§ EXERCISE PROMPT
Scan the records below and copy every line that contains the string "sliceFrom".

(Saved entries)
(** ** Byte-level library functions *)

(** [strings.HasSuffix]. *)
Definition HasSuffix (s suffix : string) : bool :=
  (String.length suffix <=? String.length s)%nat
  && String.eqb
       (substring (String.length s - String.length suffix) (String.length suffix) s)
       suffix.

(** [strings.TrimSuffix]: [s] without the trailing [suffix], or [s] itself. *)
Definition TrimSuffix (s suffix : string) : string :=
  if HasSuffix s suffix
  then substring 0 (String.length s - String.length suffix) s
  else s.

(** [strings.IndexByte] and [strings.LastIndexByte]; [None] is Go's -1. *)
Fixpoint IndexByte (s : string) (c : ascii) : option nat :=
  match s with
  | EmptyString => None
  | String a r => if Ascii.eqb a c then Some O else S <$> IndexByte r c
  end.

Fixpoint LastIndexByte (s : string) (c : ascii) : option nat :=
  match s with
  | EmptyString => None
  | String a r =>
      match LastIndexByte r c with
      | Some i => Some (S i)
      | None => if Ascii.eqb a c then Some O else None
      end
  end.

(** [s[n:]]. *)
Definition sliceFrom (n : nat) (s : string) : string :=
  substring n (String.length s - n) s.

(** [strings.Split(s, sep)] for a one-byte separator: the pieces between the
    occurrences of [sep]; never empty. *)
Fixpoint Split (s : string) (sep : ascii) : list string :=
  match s with
  | EmptyString => [EmptyString]
  | String a r =>
      if Ascii.eqb a sep then EmptyString :: Split r sep
      else match Split r sep with
           | p :: ps => String a p :: ps
           | [] => [String a EmptyString]
           end
  end.

(** [net.SplitHostPort]: [Some (host, port)], or [None] for an address
    error (missing port, too many colons, misplaced brackets). *)
Definition SplitHostPort (hostport : string) : option (string * string) :=
  match LastIndexByte hostport ":" with
  | None => None
  | Some i =>
      let checked (host : string) (j k : nat) :=
        if IndexByte (sliceFrom j hostport) "[" is Some _ then None
        else if IndexByte (sliceFrom k hostport) "]" is Some _ then None
        else Some (host, sliceFrom (S i) hostport) in
      match String.get 0 hostport with
      | Some "["%char =>
          match IndexByte hostport "]" with
          | None => None
          | Some end_ =>
              if (S end_ =? String.length hostport)%nat then None
              else if (S end_ =? i)%nat
                   then checked (substring 1 (end_ - 1) hostport) 1%nat (S end_)
                   else None
          end
      | _ =>
          let host := substring 0 i hostport in
          if IndexByte host ":" is Some _ then None else checked host O O
      end
  end.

§ RESULT BELOW
Definition sliceFrom (n : nat) (s : string) : string :=
        if IndexByte (sliceFrom j hostport) "[" is Some _ then None
        else if IndexByte (sliceFrom k hostport) "]" is Some _ then None
        else Some (host, sliceFrom (S i) hostport) in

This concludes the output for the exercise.